В картине «Обручение младенца Иисуса со св. Екатериной» (галерея в Болонье) тот же самый художник не берет эту сцену как непонятную для ребенка церемонию; наоборот, маленький мальчик совершенно на высоте положения и, подняв палец, дает благие наставления смиренно внимающей святой[111]111
  Жест ребенка, вытягивающего левую руку, в гольбейновской «Мадонне» (Дармштадт) уже более не благословение.


[Закрыть]
.

Внутреннюю перемену сопровождают и внешние изменения. Прежде к трону, на котором восседала Мария, сносили все сокровища мира, и Богоматерь увешивали всем богатством тонких тканей и драгоценных украшений. Расстилались красивые узоры пестрых восточных ковров, мраморные балюстрады сверкали под голубым небом, Марию усаживали в изящные беседки или опускали сверху тяжелый шуршащий пурпурный занавес, затканный золотом, окаймленный жемчугом и подбитый драгоценным горностаем. С XVI столетием разом исчезают все пестрые и разнообразные аксессуары. Не видно больше ковров и цветов, нет художественно изукрашенного трона и веселящего сердце пейзажа: фигура доминирует, и если привлекается архитектура, то в величественных, серьезных чертах, из одежды же изгоняются все светские украшающие мотивы. Царица неба должна предстать в простоте и величии. Я не спрашиваю, знаменует ли собой эта перемена более глубокое благочестие; некоторые, наоборот, уверяют, что тщательное удаление всего «светского» свидетельствовало о ненадежности религиозного чувства[112]112
  Предоставляю другим высказываться о степени влияния Савонаролы на эти явления. Здесь чересчур близка опасность поставить слишком многое в зависимость от одной этой личности. А ведь дело идет об общем, даже не исключительно религиозном, явлении.


[Закрыть]
.

Более высокий уровень типов наблюдается и в выборе святых. Считается уже непозволительным призывать с улицы первых попавшихся людей и отводить им место рядом с троном Мадонны. XV столетие в лице Пьеро ди Козимо еще охотно принимало за св. Антония старого брюзгу с очками на носу и не особенно опрятной внешностью. Замыслы других художников были несколько выше, но XVI столетие безусловно требует значительного типа. Это не должен быть обязательно идеальный тип, но художник разборчив по отношению к своим моделям. Не говоря уже о Рафаэле, выставившем несравненные характерные образы, мы никогда не встретим низменного или филистерского типа даже у сделавшегося поверхностным Андреа дель Сарто. Бартоломмео также прикладывает все усилия, постоянно возобновляя попытку придать своим святым выражение мощи.

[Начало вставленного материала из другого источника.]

(** [event.set()] hands the result to every waiter, in waiting order. *)
Fixpoint wake_all (ws : list nat) (s : state) : state :=
  match ws with
  | [] => s
  | w :: ws' =>
      match status_of s w with
      | Some (OnEvent _ c) => wake_all ws' (resume w c s)
      | _ => wake_all ws' s
      end
  end.

Definition event_set (ev : nat) (e : event_state) (s : state) : state :=
  wake_all (waiters e)
    (set_events (<[ev := {| is_set := true; waiters := [] |}]> (events s)) s).

Definition event_park (t ev : nat) (e : event_state) (c : coro) (s : state)
  : state :=
  set_events (<[ev := {| is_set := is_set e; waiters := waiters e ++ [t] |}]>
                (events s))
    (set_status t (OnEvent ev c) s).

(** [Queue.put_nowait] wakes the first getter, which then looks again. *)
Definition wake_getter (s : state) : state :=
  match getters s with
  | [] => s
  | g :: gs =>
      match status_of s g with
      | Some (OnGet k) => resume g (QueueGet k) (set_getters gs s)
      | _ => set_getters gs s
      end
  end.

Definition start_job (j : job) (s : state) : state :=
  match j with
  | ConsumeSyncJob => set_subscribed true s
  | PublishSyncJob => s
  end.

Definition range_Z (lo hi : Z) : list Z :=
  map (fun i => (lo + Z.of_nat i)%Z) (seq 0 (Z.to_nat (hi - lo))).

(** *** One task step

    [exec t c s]: task [t] runs [c] from state [s] until it suspends or
    ends.  The result lists every state this can lead to (one per outcome
    of the random draws).  A reference to an event or object that does not
    exist has no successor. *)
Fixpoint exec (t : nat) (c : coro) (s : state) : list state :=
  match c with
  | Return => [finish t Returned s]
  | Raise e => [finish t (Raised e) s]
  | Log lvl m k => exec t k (emit (ALog t lvl m) s)
  | RandRange lo hi k => flat_map (fun z => exec t (k z) s) (range_Z lo hi)
  | Sleep d k => [emit (ASleep t d) (set_status t (Sleeping d k) s)]
  | NewEvent k =>
      exec t (k (length (events s)))
        (set_events (events s ++ [{| is_set := false; waiters := [] |}]) s)
  | EventWait ev k =>
      match events s !! ev with
      | Some e =>
          if is_set e then exec t k s
          else [emit (AWait t ev) (event_park t ev e k s)]
      | None => []
      end
  | EventSet ev k =>
      match events s !! ev with
      | Some e => exec t k (event_set ev e (emit (ASet t ev) s))
      | None => []
      end
  | CreateTask c' k => exec t k (spawn t None c' s)
  | Gather re cs k =>
      match cs with
      | [] => exec t (k []) s
      | _ :: _ =>
          let '(ids, s') := spawn_all t (Some t) cs s in
          [set_status t (OnGather re ids k) s']
      end
  | Ack pm k => exec t k (emit (AAck t pm) s)
  | QueueGet k =>
      match queue s with
      | pm :: q => exec t (k pm) (emit (AGet t pm) (set_queue q s))
      | [] => [set_getters (getters s ++ [t]) (set_status t (OnGet k) s)]
      end
  | QueuePut pm k =>
      exec t k (wake_getter (emit (APut t pm) (set_queue (queue s ++ [pm]) s)))
  | QueueSize k => exec t (k (length (queue s))) s
  | RunInExecutor j k =>
      [emit (ASubmit t j) (set_status t (OnExecutor j k) s)]
  | SubmitJob j k => exec t k (emit (ASubmit t j) (start_job j s))
  | NewObj c' k =>
      exec t (k (length (heap s)))
        (set_heap (heap s ++ [{| cls := c'; attrs := [] |}]) s)
  | SetAttr r name v k =>
      match heap s !! r with
      | Some o =>
          if frozen (cls o) then [finish t (Raised FrozenInstanceError) s]
          else
            exec t k
              (emit (ASetAttr t r name)
                 (set_heap
                    (<[r := {| cls := cls o;
                               attrs := assoc_set name v (attrs o) |}]> (heap s))
                    s))
      | None => []
      end
  | GetAttr r name k =>
      match heap s !! r with
      | Some o =>
          match assoc_get name (attrs o) with
          | Some v => exec t (k v) s
          | None => [finish t (Raised (AttributeError name)) s]
          end
      | None => []
      end
  | Forever body =>
      [set_ready (t :: ready s)
         (set_status t (Runnable (seq_coro body (Forever body))) s)]
  end.

(** ** The program *)

Definition TOPIC : string := "projects/europython18/topics/ep18-topic".
Definition SUBSCRIPTION : string :=
  "projects/europython18/subscriptions/ep18-sub".
Definition CHOICES : string := "abcdefghijklmnopqrstuvwxyz0123456789".

(** [@attr.s class PubSubMessage]: no [frozen=True]. *)
Definition PubSubMessage_class : attrs_class :=
  {| cls_name := "PubSubMessage"; frozen := false |}.

(** *** Synchronous side: what runs on worker threads *)

(** What the outside world decides during one call of [publish_sync]: the
    raw numbers behind [random.choices], and which transport calls fail. *)
Record oracle : Type := Oracle {
  raw : nat -> nat;
  create_topic_raises : bool;
  publish_raises : nat -> bool;          (* by index of the publish call *)
}.

Inductive sync_action : Type :=
| SCreateTopic (topic : string)
| SPublish (topic : string) (payload : bytes)
| SLog (lvl : level) (m : log_msg).

Definition dquote : string := String (ascii_of_nat 34) EmptyString.

Definition hex_digit (n : nat) : ascii :=
  nth n (list_ascii_of_string "0123456789abcdef") "0"%char.

(** [json.dumps] escaping of one character (ensure_ascii). *)
Definition json_escape_char (a : ascii) : string :=
  let n := nat_of_ascii a in
  if Nat.eqb n 34 then "\" ++ dquote
  else if Nat.eqb n 92 then "\\"
  else if Nat.eqb n 10 then "\n"
  else if Nat.eqb n 13 then "\r"
  else if Nat.eqb n 9 then "\t"
  else if Nat.eqb n 8 then "\b"
  else if Nat.eqb n 12 then "\f"
  else if Nat.ltb n 32 || Nat.ltb 126 n then
    "\u00" ++ String (hex_digit (n / 16)) (String (hex_digit (n mod 16)) "")
  else String a "".

Fixpoint json_escape (s : string) : string :=
  match s with
  | EmptyString => ""
  | String a s' => json_escape_char a ++ json_escape s'
  end.

Definition json_quote (s : string) : string :=
  dquote ++ json_escape s ++ dquote.

Fixpoint json_items (d : list (string * string)) : string :=
  match d with
  | [] => ""
  | [(k, v)] => json_quote k ++ ": " ++ json_quote v
  | (k, v) :: d' => json_quote k ++ ": " ++ json_quote v ++ ", " ++ json_items d'
  end.

(** [json.dumps] of a dict from strings to strings. *)
Definition json_dumps (d : list (string * string)) : string :=
  "{" ++ json_items d ++ "}".

Definition utf8_encode_char (a : ascii) : bytes :=
  let n := nat_of_ascii a in
  if Nat.ltb n 128 then [byte_of_ascii a]
  else [byte_of_ascii (ascii_of_nat (192 + n / 64));
        byte_of_ascii (ascii_of_nat (128 + n mod 64))].

(** [bytes(s, encoding='utf-8')]. *)
Fixpoint utf8_encode (s : string) : bytes :=
  match s with
  | EmptyString => []
  | String a s' => (utf8_encode_char a ++ utf8_encode s')%list
  end.

(** One element of [random.choices(population)]. *)
Definition random_choice (population : string) (r : nat) : string :=
  match String.get (r mod String.length population) population with
  | Some a => String a ""
  | None => ""
  end.

(** [''.join(random.choices(population, k=k))], drawing from position
    [pos] of the raw stream. *)
Fixpoint random_choices (population : string) (k : nat) (rng : nat -> nat)
  (pos : nat) : string :=
  match k with
  | 0 => ""
  | S k' =>
      random_choice population (rng pos)
      ++ random_choices population k' rng (S pos)
  end.

(** [get_publisher]: a failing [create_topic] is swallowed. *)
Definition get_publisher (o : oracle) : list sync_action :=
  [SCreateTopic TOPIC].

(** The body of [for msg in range(1, 6)], for the publish calls from
    number [n] on. *)
Fixpoint publish_loop (o : oracle) (msgs : list nat) (n : nat)
  : list sync_action * outcome :=
  match msgs with
  | [] => ([], Returned)
  | _ :: msgs' =>
      let name := random_choices CHOICES 4 (raw o) (4 * n) in
      let msg_data := [("instance_name", name)] in
      let bytes_message := utf8_encode (json_dumps msg_data) in
      if publish_raises o n then ([], Raised TransportError)
      else
        let '(acts, out) := publish_loop o msgs' (S n) in
        (SPublish TOPIC bytes_message :: SLog DEBUG (Published name) :: acts,
         out)
  end.

Definition publish_sync (o : oracle) : list sync_action * outcome :=
  let '(acts, out) := publish_loop o (seq 1 5) 0 in
  ((get_publisher o ++ acts)%list, out).

Section Program.

(** Library functions the program calls on a payload:
    [bytes.decode('utf-8')], [json.loads], and [format] of a value that is
    not a [str] ([None] when the library raises). *)
Variable utf8_decode : bytes -> option string.
Variable json_loads : string -> option pyval.
Variable format_other : pyval -> string.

Следовало бы остановиться несколько подробнее на общении лиц более тесного домашнего круга с Марией и ее младенцем, указать, что прежний товарищ детских игр, Иоанн, становится почтительным и молитвенно преклоняет колени, однако мы ограничимся здесь только упоминанием об ангелах нового столетия.

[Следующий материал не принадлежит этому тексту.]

(** * IPFSBlockchain: the mining and chain-linkage engine of [miner.go]

    A shallow embedding of the miner node: the transaction pool, block
    assembly, the proof-of-work search, the SHA-256 digest it searches
    over, the goroutines spawned by [mineBlock] and the request handler
    [handleReceive].  Go's [int] is taken to be 64 bits wide (the platforms
    the project targets); its wrap-around is written out. *)

From Stdlib Require Import ZArith Lia Ascii String.
From stdpp Require Import base list strings pretty gmap.

Local Open Scope Z_scope.

(** ** crypto/sha256 *)

Module SHA256.

Definition mask32 : Z := 4294967295.

Definition w32 (x : Z) : Z := Z.land x mask32.

Definition add32 (x y : Z) : Z := w32 (x + y).

Definition rotr (n x : Z) : Z :=
  w32 (Z.lor (Z.shiftr x n) (Z.shiftl x (32 - n))).

Definition not32 (x : Z) : Z := Z.lxor x mask32.

Definition Ch (x y z : Z) : Z :=
  Z.lxor (Z.land x y) (Z.land (not32 x) z).

Definition Maj (x y z : Z) : Z :=
  Z.lxor (Z.lxor (Z.land x y) (Z.land x z)) (Z.land y z).

Definition bsig0 (x : Z) : Z :=
  Z.lxor (Z.lxor (rotr 2 x) (rotr 13 x)) (rotr 22 x).

Definition bsig1 (x : Z) : Z :=
  Z.lxor (Z.lxor (rotr 6 x) (rotr 11 x)) (rotr 25 x).

Definition ssig0 (x : Z) : Z :=
  Z.lxor (Z.lxor (rotr 7 x) (rotr 18 x)) (Z.shiftr x 3).

Definition ssig1 (x : Z) : Z :=
  Z.lxor (Z.lxor (rotr 17 x) (rotr 19 x)) (Z.shiftr x 10).

(** The constants of FIPS 180-4 are fractional parts of roots of the
    first primes: 32 bits of the cube roots of the first 64 primes for the
    round constants, 32 bits of the square roots of the first 8 for the
    initial chaining value. *)
Definition is_prime (n : nat) : bool :=
  forallb (fun d => negb (Nat.eqb (Nat.modulo n d) 0)) (seq 2 (n - 2)).

Definition primes : list Z :=
  map Z.of_nat (filter (fun n => is_prime n) (seq 2 310)).

(** The largest [r] below [2 ^ bits] with [r ^ 3 <= n], bit by bit. *)
Fixpoint cube_root (bits : nat) (n r : Z) : Z :=
  match bits with
  | O => r
  | S bits' =>
      let r' := r + Z.shiftl 1 (Z.of_nat bits') in
      cube_root bits' n (if r' * r' * r' <=? n then r' else r)
  end.

Definition K : list Z :=
  Eval vm_compute in
    map (fun p => w32 (cube_root 40 (Z.shiftl p 96) 0)) primes.

(** The eight chaining words. *)
Record digest := Digest {
  h0 : Z; h1 : Z; h2 : Z; h3 : Z; h4 : Z; h5 : Z; h6 : Z; h7 : Z
}.

Definition root32 (p : Z) : Z := w32 (Z.sqrt (Z.shiftl p 64)).

Definition init : digest :=
  Eval vm_compute in
    Digest (root32 2) (root32 3) (root32 5) (root32 7)
           (root32 11) (root32 13) (root32 17) (root32 19).

(** Padding: the byte 0x80, zero bytes up to 56 modulo 64, then the bit
    length as a big-endian 64-bit number. *)
Definition be_bytes (n : nat) (x : Z) : list Z :=
  map (fun i => Z.land (Z.shiftr x (8 * Z.of_nat i)) 255) (rev (seq 0 n)).

Definition pad (msg : list Z) : list Z :=
  let len := Z.of_nat (length msg) in
  let zeros := Z.to_nat ((55 - len) mod 64) in
  msg ++ 128 :: repeat 0 zeros ++ be_bytes 8 (8 * len).

Fixpoint be_words (bs : list Z) : list Z :=
  match bs with
  | a :: b :: c :: d :: rest =>
      (Z.shiftl a 24 + Z.shiftl b 16 + Z.shiftl c 8 + d) :: be_words rest
  | _ => []
  end.

(** Message schedule, newest word first: [ws] holds w(i-1), w(i-2), ... *)
Fixpoint extend (n : nat) (ws : list Z) : list Z :=
  match n with
  | O => ws
  | S n' =>
      let w := add32 (add32 (ssig1 (nth 1 ws 0)) (nth 6 ws 0))
                     (add32 (ssig0 (nth 14 ws 0)) (nth 15 ws 0)) in
      extend n' (w :: ws)
  end.

Definition schedule (block : list Z) : list Z := rev (extend 48 (rev block)).

Definition round (s : digest) (kw : Z * Z) : digest :=
  let '(Digest a b c d e f g h) := s in
  let t1 := add32 (add32 (add32 h (bsig1 e)) (add32 (Ch e f g) (fst kw))) (snd kw) in
  let t2 := add32 (bsig0 a) (Maj a b c) in
  Digest (add32 t1 t2) a b c (add32 d t1) e f g.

Чинквеченто получило по преемству от своего предшественника тип ангела как в образе ребенка, так и в образе полувзрослой девушки. О последнем вспомнит тотчас же всякий, видевший очаровательнейшие примеры у Боттичелли и Филиппино. Девушки эти фигурируют в картинах на ролях свеченосцев, как мы видим в берлинском тондо Боттичелли, где одна из них с наивно-глупеньким личиком смотрит вверх на пылающее пламя, или же их допускают в качестве цветочниц и певиц присутствовать около Bambino, например в великолепно схваченной ранней картине Филиппино в галерее Корсини. Робко опустив глаза, одна из девочек подает младенцу Иисусу корзинку с цветами, и тот радостно поворачивается в ее сторону, хватая ручкой подношение, в то время как два других ангела очень серьезно распевают по нотам; один из них на мгновение взглядывает кверху, и улыбка пробегает по его губам. Почему XVI столетие никогда больше не возвращалось к таким мотивам? Новым ангелам недостает очарования юношеской застенчивости, и они окончательно стряхнули с себя всякую наивность. Они, до некоторой степени, сами вступили теперь в число господ и держат себя сообразно с этим. Зритель теперь уже не должен иметь повода для улыбки.

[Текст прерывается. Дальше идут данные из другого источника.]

(** * A shallow embedding of the regex engine of [src/regex.cpp]

    The pipeline has three stages: the recursive-descent [Parser] that
    fills a [ParseTree] arena, the [NFACompiler] that lowers the arena to
    an [NFA] by Thompson's construction, and the [NFAEngine] that steps
    the automaton over a subject string.

    Conventions of the embedding:
    - [char], [int] and [uint32_t] values are integers of [Z]; every
      conversion of a [size_t] to [uint32_t] and every [uint32_t]
      increment is wrapped with [wrap32];
    - a [std::vector] is a [list], indexed by a [Z];
    - a C string is the list of its characters; the terminating NUL is
      read when the list is exhausted;
    - a computation returns a [res]: a value, an out-of-range access
      (undefined behaviour in C++), or an exhausted recursion budget.

    The file has the model first (parser, NFA, compiler, engine), then
    the vocabulary of the properties, then the lemmas stage by stage:
    what the descent consumes and that it returns, that it never looks
    behind a [$], that operands precede their nodes, the fragments the
    compiler leaves, what a run of the engine changes and reads, and the
    epsilon cycles on which it does not return.  The claims C1 to C10
    about the program follow.  After them come the lemmas of the
    further properties: what the parser accounts for and prints back,
    the trees of the arena, the machine as Thompson's construction, the
    paths the engine explores, the language of the machine, and the
    closures on which the engine returns or does not; the properties X1
    to X19 themselves are at the end. *)

From Stdlib Require Import String Ascii ZArith List Lia Bool.
Import ListNotations.
Local Open Scope Z_scope.

(* ================================================================= *)
(** ** Outcomes *)

(** [Ok a]: the call returns [a].  [Fault]: the call reads or writes an
    element that a vector does not have, which is undefined behaviour.
    [OutOfFuel]: the recursion budget given to the embedding is used up
    before the call returns. *)
Inductive res (A : Type) : Type :=
| Ok (a : A)
| Fault
| OutOfFuel.

Arguments Ok {A} a.
Arguments Fault {A}.
Arguments OutOfFuel {A}.

Definition bind {A B : Type} (m : res A) (k : A -> res B) : res B :=
  match m with
  | Ok a => k a
  | Fault => Fault
  | OutOfFuel => OutOfFuel
  end.

Notation "x <- e ;; k" := (bind e (fun x => k))
  (at level 61, e at next level, right associativity).
Notation "' pat <- e ;; k" := (bind e (fun x => let 'pat := x in k))
  (at level 61, pat pattern, e at next level, right associativity).

(* ================================================================= *)
(** ** Machine integers and vectors *)

Definition wrap32 (z : Z) : Z := z mod 4294967296.

(** [v.size()] stored in a [uint32_t]. *)
Definition size32 {A : Type} (v : list A) : Z := wrap32 (Z.of_nat (length v)).

(** [v.size() - 1] stored in a [uint32_t]. *)
Definition last32 {A : Type} (v : list A) : Z :=
  wrap32 (Z.of_nat (length v) - 1).

(** [v[i]]; [None] when [i] is out of range. *)
Fixpoint index {A : Type} (v : list A) (i : Z) : option A :=
  match v with
  | [] => None
  | x :: v' => if i =? 0 then Some x else index v' (i - 1)
  end.

(** [v[i] = f (v[i])]; [None] when [i] is out of range. *)
Fixpoint modify {A : Type} (f : A -> A) (v : list A) (i : Z) : option (list A) :=
  match v with
  | [] => None
  | x :: v' =>
      if i =? 0 then Some (f x :: v')
      else match modify f v' (i - 1) with
           | Some w => Some (x :: w)
           | None => None
           end
  end.

Definition of_option {A : Type} (o : option A) : res A :=
  match o with
  | Some a => Ok a
  | None => Fault
  end.

(* ================================================================= *)
(** ** Characters *)

(** The value a [char] has once promoted to [int].  The patterns and
    subjects written out in this development are ASCII, where it is the
    same whether [char] is signed or not. *)
Definition char_of_ascii (a : ascii) : Z := Z.of_N (N_of_ascii a).

Fixpoint chars (s : string) : list Z :=
  match s with
  | EmptyString => []
  | String a s' => char_of_ascii a :: chars s'
  end.

Definition CARET : Z := Eval cbv in char_of_ascii "^".
Definition DOLLAR : Z := Eval cbv in char_of_ascii "$".
Definition BAR : Z := Eval cbv in char_of_ascii "|".
Definition QUESTION : Z := Eval cbv in char_of_ascii "?".
Definition STAR : Z := Eval cbv in char_of_ascii "*".
Definition PLUS : Z := Eval cbv in char_of_ascii "+".
Definition LPAREN : Z := Eval cbv in char_of_ascii "(".
Definition RPAREN : Z := Eval cbv in char_of_ascii ")".
Definition UNDERSCORE : Z := Eval cbv in char_of_ascii "_".

(** The classification functions of the C library in the C locale; a
    value outside the ASCII letters and digits is neither. *)
Definition isupper (c : Z) : bool := (65 <=? c) && (c <=? 90).
Definition islower (c : Z) : bool := (97 <=? c) && (c <=? 122).
Definition isalpha (c : Z) : bool := isupper c || islower c.
Definition isdigit (c : Z) : bool := (48 <=? c) && (c <=? 57).
Definition tolower (c : Z) : Z := if isupper c then c + 32 else c.

(* ================================================================= *)
(** ** Parse tree *)

(** A [Node] is its [kind] and the members of the union that the kind
    uses: two operand indices, one operand index, or the character. *)
Inductive Node : Type :=
| ALTERNATION (first second : Z)
| CONCATENATION (first second : Z)
| REPETITION (first : Z)
| OPTIONAL_REPETITION (first : Z)
| OPTIONAL (first : Z)
| ATOM (atom : Z).

Definition BEGIN_ANCHORED : Z := 1.
Definition END_ANCHORED : Z := 2.

Record ParseTree : Type := mkParseTree {
  flags : Z;
  nodes : list Node
}.

(* ================================================================= *)
(** ** Parser *)

(** [pointer] is the text from the pointer on.  The member [nodes] is a
    reference to [parse_tree->nodes] and has no field of its own. *)
Record Parser : Type := mkParser {
  pointer : list Z;
  parse_tree : ParseTree
}.

(** [*pointer] *)
Definition peek (p : Parser) : Z :=
  match pointer p with
  | [] => 0
  | c :: _ => c
  end.

(** [++pointer] *)
Definition advance (p : Parser) : Parser :=
  mkParser (tl (pointer p)) (parse_tree p).

(** [nodes.emplace_back()] followed by the assignments to the new node *)
Definition emplace_back (n : Node) (p : Parser) : Parser :=
  mkParser (pointer p)
           (mkParseTree (flags (parse_tree p)) (nodes (parse_tree p) ++ [n])).

(** [parse_tree->flags |= f] *)
Definition set_flag (f : Z) (p : Parser) : Parser :=
  mkParser (pointer p)
           (mkParseTree (Z.lor (flags (parse_tree p)) f) (nodes (parse_tree p))).

(** [nodes.size() - 1] as a [uint32_t] *)
Definition last_node (p : Parser) : Z := last32 (nodes (parse_tree p)).

Definition is_unit_char (c : Z) : bool :=
  isalpha (tolower c) || isdigit c || (c =? UNDERSCORE).

Section Descent.

(** The recursive call [parse()] made by [parse_group]. *)
Variable parse : Parser -> res (bool * Parser).

Definition parse_group (p : Parser) : res (bool * Parser) :=
  if negb (peek p =? LPAREN) then Ok (false, p) else
  let p := advance p in
  '(ok, p) <- parse p ;;
  if negb ok then Ok (false, p) else
  if negb (peek p =? RPAREN) then Ok (false, p) else
  Ok (true, advance p).

Definition parse_unit (p : Parser) : res (bool * Parser) :=
  if is_unit_char (peek p) then
    Ok (true, advance (emplace_back (ATOM (peek p)) p))
  else if peek p =? LPAREN then
    '(ok, p) <- parse_group p ;;
    if negb ok then Ok (false, p) else Ok (true, p)
  else Ok (false, p).

Definition parse_quantifier (p : Parser) : res (bool * Parser) :=
  '(ok, p) <- parse_unit p ;;
  if negb ok then Ok (false, p) else
  let first := last_node p in
  if peek p =? QUESTION then
    Ok (true, emplace_back (OPTIONAL first) (advance p))
  else if peek p =? STAR then
    Ok (true, emplace_back (OPTIONAL_REPETITION first) (advance p))
  else if peek p =? PLUS then
    Ok (true, emplace_back (REPETITION first) (advance p))
  else Ok (true, p).

(** [while (parse_quantifier()) { ... }], for [k] turns at most.  The
    caller gives one turn per character left and one more; a turn that
    goes on has moved the pointer, so the budget is never used up. *)
Fixpoint concatenation_loop (k : nat) (first : Z) (p : Parser)
  : res (bool * Parser) :=
  match k with
  | O => OutOfFuel
  | S k' =>
      '(ok, p) <- parse_quantifier p ;;
      if ok then
        let second := last_node p in
        let p := emplace_back (CONCATENATION first second) p in
        concatenation_loop k' (last_node p) p
      else Ok (true, p)
  end.

Definition parse_concatenation (p : Parser) : res (bool * Parser) :=
  '(ok, p) <- parse_quantifier p ;;
  if negb ok then Ok (false, p) else
  concatenation_loop (S (length (pointer p))) (last_node p) p.

(** The loop of [parse_alternation] on a [|] at the pointer, for [k]
    turns at most. *)
Fixpoint alternation_loop (k : nat) (first : Z) (p : Parser)
  : res (bool * Parser) :=
  match k with
  | O => OutOfFuel
  | S k' =>
      if peek p =? BAR then
        let p := advance p in
        '(ok, p) <- parse_concatenation p ;;
        if negb ok then Ok (false, p) else
        let second := last_node p in
        let p := emplace_back (ALTERNATION first second) p in
        alternation_loop k' (last_node p) p
      else Ok (true, p)
  end.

В движении летящего ангела чинквеченто возвращается к старому торжественному парению, знакомому еще готике. Реализму XV столетия были непонятны прекрасные по линиям, облеченные в длинные одежды, бестелесные фигуры; оно жаждало правдоподобного движения и давало вместо парящих ангелов – бегущих и стремительно несущихся вперед на маленьком облаке-пьедестале; таким образом возникли те порывистые девичьи фигуры, которые, вопреки красоте и достоинству, но зато весьма решительно отставляют назад ногу с обнаженной пяткой. Попытки изобразить «плывущий» полет вскоре снова возобновляются, причем движение ноги энергично, но лишь искусство высокого стиля нашло то выражение соразмерного и торжественного движения в воздухе, которое стало обычным с той поры[113]113
  Средневековые летящие фигуры ведут свое происхождение прямо из античного мира. Ренессанс же своим изобретением схемы бега бессознательно вернулся к тому роду летагельного движения, с которого начало древнейшее греческое искусство и которое известно археологии под именем падения с разбега на колени (Knielaufschema). (Тип его – Ника Делосская, с которой можно сравнить ангела Бенедетто да Майяно). Более совершенная схема, почерпнутая из движения пловца, в древности некоторое время шла рядом со старой (ср.: Sludnizka, Die Siegesgottin, 1898, S. 13), и параллель этому существует также и в новом искусстве: принадлежащее Перуджино «Вознесение Марии на небо» в Академии Флоренции показывает оба типа друг рядом с другом, и в то время как Боттичелли и Филиппино уже заставляют своих ангелов прямо висеть в воздухе, мы все еще можем иайти, например у Гирландайо, прежнего бегущего ангела. Из кватрочентистов Синьорелли придал новой схеме наиболее совершенную форму (фрески в Орвието); к нему примкнул Рафаэль в своей «Диспуте». Позднее сюда присоединяется повышенный темп движения и ракурс, возникновение из глубины и положение вниз головой, примеры чему мы найдем у четырех сивилл della Расе или в «Мадонне с балдахином».


[Закрыть]
.

7

Ввиду очевидной тенденции снова обеспечить заалтарной картине больший почет и стремления разрушить чересчур близкую связь небесного с земным, неудивительно, что чудесное начинает восприниматься непосредственно, не только с глориями и нимбами, но и с идеальным изображением событий, которые до тех пор давались в высшей степени реально и по возможности естественным образом[114]114
  В эпоху кватроченто находились люди с абсолютно несгибаемым чувством реализма, вроде Франческо Косса из Феррары, который не мог даже заставить себя изобразить архангела Гавриила в «Благовещении» с подобающим ореолом, а нахлобучил ему на голову какую-то оловянную подставку (картина в Дрездене).


[Закрыть]
.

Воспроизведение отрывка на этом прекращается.